Sep 03 2010
I’m only a monthly contributor here but between being a SBM reader and having my own blogs, I often grow weary of the blind criticism that researchers and drug companies couldn’t care less about traditional folk medicines as drug products. My laboratory spends every single day working on natural product extracts in the search for compounds that may have selective effectiveness against cancer. So, this is a bit of a sore spot for me.
Two papers this week from Cancer Prevention Research on the potential anticancer effects of a diabetes drug (Nathan Seppa story here) remind me to tell the story of a Middle Ages European herbal medicine used to treat polyuria that gave rise to one of the most widely prescribed drugs in the world, metformin (Glucophage in the US). Metformin, known chemically as a biguanide, dimethylguanide to be precise, traces its roots to the plant Galega officinalis. Known as goat’s rue, French lilac, or professor weed, this plant was shown to be a rich source of guanidine and a less toxic compound later called galegin or galegine (isoamyline guanidine).
Although used as an herbal medicine in Europe for centuries, especially in France, this classic 1918 paper (free PDF) in the Journal of Biological Chemistry was perhaps the first widely-recognized report of the hypoglycemic effect of guanidine. The study was conducted in rabbits by CK Watanabe at Yale University. (P.S. Thank you, JBC, for making your archives freely available – the JBC was founded in 1909 by my blog nymsake, pharmacologist John Jacob Abel.)
While guanidine was to toxic for use in humans, pre-World War II researchers in Germany began synthesizing analogs called synthelins, biguanides with long carbon chains between the guanide moieties. A Parisian physician and clinical pharmacologist, Jean Sterne, probably played the most pivotal role in getting this class of compounds into clinical use. In the 1950s he held both academic and pharmaceutical industry positions, the latter at Aron Laboratories.
While there, Sterne’s group investigated a series of biguanidines that included metformin, a deceptively simple molecule. and they published a crucial paper in 1957 where he coined the name Glucophage for metformin, “glucose eater.” The paper was written in French and appeared in the less-widely read Maroc Medical journal. A paper that appeared later that year in Proceedings of the Society for Experimental Biology and Medicine on a related compound, phenformin, is more widely cited – the authors were then at the US Vitamin Corporation.

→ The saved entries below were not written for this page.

(* ===== verification/_CoqProject ===== *)
-Q . S2P
Prelude.v
CLib.v
Buffer.v
Sds.v
SdsFmt.v
SdsEdit.v
SdsText.v
Read.v
Parser.v
ReadLines.v
ReaderRefines.v
Replies.v
Session.v
Reply.v
Tree.v
Resp.v
ReplyRefines.v
Printf.v
Concrete.v
SdsTheorems.v
Streams.v
ReaderTheorems.v
Format.v
FormatFacts.v
FormatTheorems.v
Dict.v
DictFacts.v
DictTheorems.v
Network.v
Net.v
NetFacts.v
Context.v
ContextFacts.v
Transport.v
Pipeline.v
Simulation.v
ContextTheorems.v
Async.v
AsyncText.v
AsyncRun.v
AsyncFacts.v
AsyncSubs.v
AsyncLoop.v
AsyncSim.v
AsyncTheorems.v
Slots.v
StdString.v
ClusterText.v
ClusterTextFacts.v
ClusterNodes.v
SlotTheorems.v
Driver.v
RedisClient.v
HiredisDriver.v
ClientFacts.v
ClientSpecs.v
ClientTable.v
ClientRun.v
ClientLoop.v
MockDriver.v
ClientTheorems.v
RouteTheorems.v
Sha1.v
Sha1Facts.v
Sha1Theorems.v
Decoders.v
Commands.v
Collections.v
Scripts.v
CommandFacts.v
CommandTheorems.v
StackTheorems.v
RedisConn.v
Pool.v
PoolClient.v
PoolCommands.v
PoolFacts.v
PoolTables.v
PoolTheorems.v
Findings.v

A long series of clinical studies with the biguanides ensued over decades but it was the acquisition of Aron Laboratories by Lipha Pharmaceuticals in 1995 that led metformin to come to the US market. It’s a fascinating story that gave rise to a multi-billion dollar market of Glucophage and related dosage forms. And that’s without even getting into studies this week on the potential anticancer effects of metformin – that story is for another day.
There are two superb papers you must read if you want more details on the history of metformin. An unparalleled, short, and free-access history of metformin written by Clifford Bailey and Caroline Day at the Aston University diabetes research group in Birmingham, UK, can be found here (PDF). Much of the historical information I’ve provided here comes from that paper. Second, to accompany the two papers in this month’s issue of Cancer Prevention Research Michael Pollack at McGill University in Montreal wrote an excellent overview of metformin and the critical gaps in our knowledge to investigate and potentially implement the use of the compound in cancer prevention and, possibly, treatment.